Retype verbatim the lines of the listing, from the very first through the line with "pose proof (rfind_range".
Material provided START
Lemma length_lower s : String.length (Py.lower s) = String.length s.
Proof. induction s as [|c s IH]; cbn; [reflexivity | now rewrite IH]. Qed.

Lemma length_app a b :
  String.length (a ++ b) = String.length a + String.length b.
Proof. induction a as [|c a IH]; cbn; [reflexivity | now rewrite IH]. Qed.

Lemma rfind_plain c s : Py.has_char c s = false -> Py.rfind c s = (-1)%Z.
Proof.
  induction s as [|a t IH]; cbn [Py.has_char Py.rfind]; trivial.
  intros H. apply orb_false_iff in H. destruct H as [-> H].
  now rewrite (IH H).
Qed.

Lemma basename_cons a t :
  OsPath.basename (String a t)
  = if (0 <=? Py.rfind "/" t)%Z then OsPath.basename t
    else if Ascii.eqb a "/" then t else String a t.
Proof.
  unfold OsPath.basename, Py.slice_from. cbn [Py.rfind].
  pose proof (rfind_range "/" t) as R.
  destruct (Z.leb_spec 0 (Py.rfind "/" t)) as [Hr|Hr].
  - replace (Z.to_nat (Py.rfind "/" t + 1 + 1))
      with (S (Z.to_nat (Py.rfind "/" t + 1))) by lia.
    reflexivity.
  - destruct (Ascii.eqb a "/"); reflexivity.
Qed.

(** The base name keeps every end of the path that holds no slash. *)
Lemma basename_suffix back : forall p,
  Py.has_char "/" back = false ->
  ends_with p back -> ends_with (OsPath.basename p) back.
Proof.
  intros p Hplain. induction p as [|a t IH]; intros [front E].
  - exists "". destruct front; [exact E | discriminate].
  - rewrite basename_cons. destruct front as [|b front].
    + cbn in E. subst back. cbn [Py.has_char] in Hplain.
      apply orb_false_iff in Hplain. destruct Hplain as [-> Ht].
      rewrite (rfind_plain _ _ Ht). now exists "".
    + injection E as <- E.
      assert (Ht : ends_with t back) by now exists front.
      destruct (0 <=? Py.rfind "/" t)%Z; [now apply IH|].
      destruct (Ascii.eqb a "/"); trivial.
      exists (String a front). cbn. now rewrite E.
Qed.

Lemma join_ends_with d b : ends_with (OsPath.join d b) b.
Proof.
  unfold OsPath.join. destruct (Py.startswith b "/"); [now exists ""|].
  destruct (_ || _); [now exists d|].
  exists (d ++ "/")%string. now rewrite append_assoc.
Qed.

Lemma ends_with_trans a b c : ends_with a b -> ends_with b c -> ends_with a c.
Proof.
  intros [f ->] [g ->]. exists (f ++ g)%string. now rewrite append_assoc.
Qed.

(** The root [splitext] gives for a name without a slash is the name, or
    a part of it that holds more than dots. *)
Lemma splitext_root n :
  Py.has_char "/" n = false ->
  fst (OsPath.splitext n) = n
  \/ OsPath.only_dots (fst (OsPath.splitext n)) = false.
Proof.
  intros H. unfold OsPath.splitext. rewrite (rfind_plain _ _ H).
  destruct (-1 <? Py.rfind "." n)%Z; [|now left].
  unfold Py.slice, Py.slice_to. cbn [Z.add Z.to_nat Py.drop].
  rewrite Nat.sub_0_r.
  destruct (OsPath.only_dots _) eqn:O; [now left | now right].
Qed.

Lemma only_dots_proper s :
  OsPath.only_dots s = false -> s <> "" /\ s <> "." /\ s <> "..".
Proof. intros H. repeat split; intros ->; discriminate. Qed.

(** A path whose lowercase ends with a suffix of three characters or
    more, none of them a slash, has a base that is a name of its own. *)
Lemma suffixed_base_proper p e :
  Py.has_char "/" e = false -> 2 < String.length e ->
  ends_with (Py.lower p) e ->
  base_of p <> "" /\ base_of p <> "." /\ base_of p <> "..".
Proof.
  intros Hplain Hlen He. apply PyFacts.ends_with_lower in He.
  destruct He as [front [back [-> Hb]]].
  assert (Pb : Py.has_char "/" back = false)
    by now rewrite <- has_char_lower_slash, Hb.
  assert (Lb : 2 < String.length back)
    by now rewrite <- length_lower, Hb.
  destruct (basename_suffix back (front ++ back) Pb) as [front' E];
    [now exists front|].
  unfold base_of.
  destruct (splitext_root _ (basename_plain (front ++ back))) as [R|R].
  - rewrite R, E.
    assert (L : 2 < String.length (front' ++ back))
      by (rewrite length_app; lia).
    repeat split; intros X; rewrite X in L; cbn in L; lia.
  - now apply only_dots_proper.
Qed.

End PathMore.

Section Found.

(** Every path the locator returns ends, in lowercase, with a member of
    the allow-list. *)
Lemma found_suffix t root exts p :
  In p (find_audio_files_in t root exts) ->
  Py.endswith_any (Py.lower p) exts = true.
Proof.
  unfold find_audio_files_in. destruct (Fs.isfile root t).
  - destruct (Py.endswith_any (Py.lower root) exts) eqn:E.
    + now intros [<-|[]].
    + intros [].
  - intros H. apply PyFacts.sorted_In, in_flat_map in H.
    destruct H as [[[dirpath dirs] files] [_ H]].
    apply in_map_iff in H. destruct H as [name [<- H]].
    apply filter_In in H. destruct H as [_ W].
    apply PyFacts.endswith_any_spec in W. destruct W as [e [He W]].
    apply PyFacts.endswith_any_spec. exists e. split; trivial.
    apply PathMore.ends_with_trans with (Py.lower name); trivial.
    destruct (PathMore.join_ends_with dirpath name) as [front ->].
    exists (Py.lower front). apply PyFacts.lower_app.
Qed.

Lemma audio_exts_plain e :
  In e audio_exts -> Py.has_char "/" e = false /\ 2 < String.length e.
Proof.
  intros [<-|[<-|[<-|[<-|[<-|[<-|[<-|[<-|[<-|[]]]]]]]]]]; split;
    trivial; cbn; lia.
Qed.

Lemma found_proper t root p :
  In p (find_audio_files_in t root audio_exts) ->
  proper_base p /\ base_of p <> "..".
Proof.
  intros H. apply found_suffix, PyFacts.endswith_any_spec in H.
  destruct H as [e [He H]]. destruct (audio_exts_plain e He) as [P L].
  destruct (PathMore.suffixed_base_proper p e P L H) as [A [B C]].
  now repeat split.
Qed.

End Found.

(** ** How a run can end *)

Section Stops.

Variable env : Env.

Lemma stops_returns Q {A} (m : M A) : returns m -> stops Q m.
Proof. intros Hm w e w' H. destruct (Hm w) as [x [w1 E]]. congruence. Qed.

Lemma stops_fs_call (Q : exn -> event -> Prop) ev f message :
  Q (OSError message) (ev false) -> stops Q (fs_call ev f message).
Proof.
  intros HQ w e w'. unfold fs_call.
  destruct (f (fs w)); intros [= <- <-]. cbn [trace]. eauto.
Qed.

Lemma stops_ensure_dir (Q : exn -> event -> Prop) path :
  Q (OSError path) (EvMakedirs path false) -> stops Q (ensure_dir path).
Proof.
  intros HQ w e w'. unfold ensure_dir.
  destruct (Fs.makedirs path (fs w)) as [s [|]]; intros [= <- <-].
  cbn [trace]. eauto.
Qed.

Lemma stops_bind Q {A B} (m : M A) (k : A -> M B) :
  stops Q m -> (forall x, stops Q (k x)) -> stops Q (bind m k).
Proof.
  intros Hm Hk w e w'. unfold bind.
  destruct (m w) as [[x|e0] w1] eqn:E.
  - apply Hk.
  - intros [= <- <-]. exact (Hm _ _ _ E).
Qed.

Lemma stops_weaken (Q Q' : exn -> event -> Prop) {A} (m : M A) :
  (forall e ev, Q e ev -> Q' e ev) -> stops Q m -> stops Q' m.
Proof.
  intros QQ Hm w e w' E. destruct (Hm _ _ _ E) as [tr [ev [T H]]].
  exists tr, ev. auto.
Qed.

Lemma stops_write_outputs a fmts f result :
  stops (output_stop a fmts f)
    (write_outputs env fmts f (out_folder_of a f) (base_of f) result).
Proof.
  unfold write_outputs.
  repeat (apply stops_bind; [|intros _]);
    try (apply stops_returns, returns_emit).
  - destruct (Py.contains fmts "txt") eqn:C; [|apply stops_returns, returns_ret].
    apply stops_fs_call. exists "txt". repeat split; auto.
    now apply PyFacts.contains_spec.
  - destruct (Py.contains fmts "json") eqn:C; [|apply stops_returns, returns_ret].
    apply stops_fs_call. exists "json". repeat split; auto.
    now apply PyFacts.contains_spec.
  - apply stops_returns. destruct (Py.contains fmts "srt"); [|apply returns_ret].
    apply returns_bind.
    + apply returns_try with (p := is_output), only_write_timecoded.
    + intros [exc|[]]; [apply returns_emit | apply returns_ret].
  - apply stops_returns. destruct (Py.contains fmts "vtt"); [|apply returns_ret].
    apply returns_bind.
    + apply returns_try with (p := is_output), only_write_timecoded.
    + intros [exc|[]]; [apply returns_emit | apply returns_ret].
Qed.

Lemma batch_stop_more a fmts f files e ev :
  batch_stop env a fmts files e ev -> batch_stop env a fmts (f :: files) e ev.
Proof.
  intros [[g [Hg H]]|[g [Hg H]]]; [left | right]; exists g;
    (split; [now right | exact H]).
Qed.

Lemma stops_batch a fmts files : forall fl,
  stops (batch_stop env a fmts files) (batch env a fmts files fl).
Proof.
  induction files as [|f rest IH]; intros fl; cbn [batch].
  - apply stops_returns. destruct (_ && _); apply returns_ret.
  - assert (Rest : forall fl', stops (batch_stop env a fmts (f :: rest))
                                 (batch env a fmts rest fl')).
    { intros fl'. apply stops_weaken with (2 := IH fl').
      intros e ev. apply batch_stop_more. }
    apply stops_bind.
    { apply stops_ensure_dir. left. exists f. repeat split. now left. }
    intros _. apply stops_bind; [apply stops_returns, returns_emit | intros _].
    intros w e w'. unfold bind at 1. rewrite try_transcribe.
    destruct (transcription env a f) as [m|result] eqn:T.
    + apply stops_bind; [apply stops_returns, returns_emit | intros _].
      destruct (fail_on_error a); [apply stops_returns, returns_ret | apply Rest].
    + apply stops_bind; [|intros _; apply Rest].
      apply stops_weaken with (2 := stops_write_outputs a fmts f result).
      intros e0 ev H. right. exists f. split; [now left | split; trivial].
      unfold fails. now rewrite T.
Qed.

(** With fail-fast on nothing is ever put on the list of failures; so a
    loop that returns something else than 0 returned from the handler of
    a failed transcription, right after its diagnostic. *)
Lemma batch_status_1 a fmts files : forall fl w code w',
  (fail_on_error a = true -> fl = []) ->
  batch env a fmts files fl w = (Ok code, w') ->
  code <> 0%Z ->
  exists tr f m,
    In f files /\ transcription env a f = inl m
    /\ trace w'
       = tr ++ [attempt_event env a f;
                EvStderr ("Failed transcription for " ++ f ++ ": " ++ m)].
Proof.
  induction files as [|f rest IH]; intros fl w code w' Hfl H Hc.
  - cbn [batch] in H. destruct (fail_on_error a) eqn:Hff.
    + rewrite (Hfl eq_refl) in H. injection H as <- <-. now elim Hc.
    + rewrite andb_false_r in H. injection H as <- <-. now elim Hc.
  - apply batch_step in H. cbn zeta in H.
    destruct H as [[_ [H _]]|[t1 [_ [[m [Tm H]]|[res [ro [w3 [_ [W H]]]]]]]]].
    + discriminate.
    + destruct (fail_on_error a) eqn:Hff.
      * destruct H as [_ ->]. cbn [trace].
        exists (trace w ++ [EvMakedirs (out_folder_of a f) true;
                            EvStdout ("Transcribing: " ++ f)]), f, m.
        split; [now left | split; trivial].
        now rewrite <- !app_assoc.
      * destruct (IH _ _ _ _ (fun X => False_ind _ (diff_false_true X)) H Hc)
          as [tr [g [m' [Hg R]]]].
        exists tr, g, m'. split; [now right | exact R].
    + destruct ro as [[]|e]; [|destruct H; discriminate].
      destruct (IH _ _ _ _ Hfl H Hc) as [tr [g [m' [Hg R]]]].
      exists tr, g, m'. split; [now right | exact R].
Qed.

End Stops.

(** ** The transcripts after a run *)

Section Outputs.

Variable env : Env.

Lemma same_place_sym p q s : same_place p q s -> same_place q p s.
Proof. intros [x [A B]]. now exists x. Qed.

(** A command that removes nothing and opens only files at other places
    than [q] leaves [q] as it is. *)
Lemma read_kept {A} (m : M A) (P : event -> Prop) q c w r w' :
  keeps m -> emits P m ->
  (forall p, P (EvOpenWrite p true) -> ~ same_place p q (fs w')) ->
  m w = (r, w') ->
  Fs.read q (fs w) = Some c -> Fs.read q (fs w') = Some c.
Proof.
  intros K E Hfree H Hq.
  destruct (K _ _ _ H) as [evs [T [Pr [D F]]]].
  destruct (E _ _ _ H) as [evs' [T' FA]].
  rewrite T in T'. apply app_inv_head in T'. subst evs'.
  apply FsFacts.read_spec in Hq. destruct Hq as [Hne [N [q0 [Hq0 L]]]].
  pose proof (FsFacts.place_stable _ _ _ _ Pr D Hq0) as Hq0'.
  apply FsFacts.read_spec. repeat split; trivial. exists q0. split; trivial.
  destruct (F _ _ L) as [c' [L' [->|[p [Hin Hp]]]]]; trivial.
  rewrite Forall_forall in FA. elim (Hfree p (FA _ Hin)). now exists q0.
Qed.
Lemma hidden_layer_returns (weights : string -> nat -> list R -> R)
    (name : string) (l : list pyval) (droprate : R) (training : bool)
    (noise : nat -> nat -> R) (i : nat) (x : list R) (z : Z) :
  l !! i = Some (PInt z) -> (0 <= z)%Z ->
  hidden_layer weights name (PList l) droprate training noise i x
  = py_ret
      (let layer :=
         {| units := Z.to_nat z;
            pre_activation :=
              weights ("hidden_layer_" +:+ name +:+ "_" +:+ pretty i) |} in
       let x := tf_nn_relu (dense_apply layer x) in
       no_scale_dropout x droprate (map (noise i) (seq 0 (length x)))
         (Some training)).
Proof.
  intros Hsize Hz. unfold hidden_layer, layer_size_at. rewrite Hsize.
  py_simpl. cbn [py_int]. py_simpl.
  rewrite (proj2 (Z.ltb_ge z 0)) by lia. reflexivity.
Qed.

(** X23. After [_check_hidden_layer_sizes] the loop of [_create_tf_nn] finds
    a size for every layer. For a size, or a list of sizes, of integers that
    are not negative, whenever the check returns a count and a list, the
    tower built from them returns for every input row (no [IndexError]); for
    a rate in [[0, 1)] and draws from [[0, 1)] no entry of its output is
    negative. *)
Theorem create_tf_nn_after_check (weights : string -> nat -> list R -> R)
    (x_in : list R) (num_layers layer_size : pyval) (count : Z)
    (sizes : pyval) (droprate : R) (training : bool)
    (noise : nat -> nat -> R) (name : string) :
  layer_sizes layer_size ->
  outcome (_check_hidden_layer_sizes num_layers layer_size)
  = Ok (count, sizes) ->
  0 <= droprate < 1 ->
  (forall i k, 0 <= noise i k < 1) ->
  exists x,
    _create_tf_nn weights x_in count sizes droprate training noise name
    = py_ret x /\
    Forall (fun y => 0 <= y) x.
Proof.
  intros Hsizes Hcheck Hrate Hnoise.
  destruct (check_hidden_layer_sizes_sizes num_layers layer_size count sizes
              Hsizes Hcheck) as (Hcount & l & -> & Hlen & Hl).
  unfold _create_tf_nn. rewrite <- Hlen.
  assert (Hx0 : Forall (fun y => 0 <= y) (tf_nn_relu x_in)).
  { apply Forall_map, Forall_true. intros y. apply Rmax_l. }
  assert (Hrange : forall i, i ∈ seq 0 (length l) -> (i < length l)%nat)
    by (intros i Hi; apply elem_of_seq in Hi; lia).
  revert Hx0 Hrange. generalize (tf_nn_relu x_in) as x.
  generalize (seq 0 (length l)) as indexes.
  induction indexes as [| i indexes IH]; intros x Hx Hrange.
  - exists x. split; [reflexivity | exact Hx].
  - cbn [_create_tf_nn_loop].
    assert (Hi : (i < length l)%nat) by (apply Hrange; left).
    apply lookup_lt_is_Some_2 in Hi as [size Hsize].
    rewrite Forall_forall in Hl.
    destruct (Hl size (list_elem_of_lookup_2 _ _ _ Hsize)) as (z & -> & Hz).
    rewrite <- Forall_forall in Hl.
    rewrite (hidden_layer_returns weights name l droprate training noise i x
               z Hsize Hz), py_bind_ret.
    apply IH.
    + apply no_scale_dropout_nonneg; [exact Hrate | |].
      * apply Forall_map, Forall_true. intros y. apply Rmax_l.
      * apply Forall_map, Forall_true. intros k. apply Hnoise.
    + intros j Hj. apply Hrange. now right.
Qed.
Material provided END
## Answer to this task
Lemma length_lower s : String.length (Py.lower s) = String.length s.
Proof. induction s as [|c s IH]; cbn; [reflexivity | now rewrite IH]. Qed.

Lemma length_app a b :
  String.length (a ++ b) = String.length a + String.length b.
Proof. induction a as [|c a IH]; cbn; [reflexivity | now rewrite IH]. Qed.

Lemma rfind_plain c s : Py.has_char c s = false -> Py.rfind c s = (-1)%Z.
Proof.
  induction s as [|a t IH]; cbn [Py.has_char Py.rfind]; trivial.
  intros H. apply orb_false_iff in H. destruct H as [-> H].
  now rewrite (IH H).
Qed.

Lemma basename_cons a t :
  OsPath.basename (String a t)
  = if (0 <=? Py.rfind "/" t)%Z then OsPath.basename t
    else if Ascii.eqb a "/" then t else String a t.
Proof.
  unfold OsPath.basename, Py.slice_from. cbn [Py.rfind].
  pose proof (rfind_range "/" t) as R.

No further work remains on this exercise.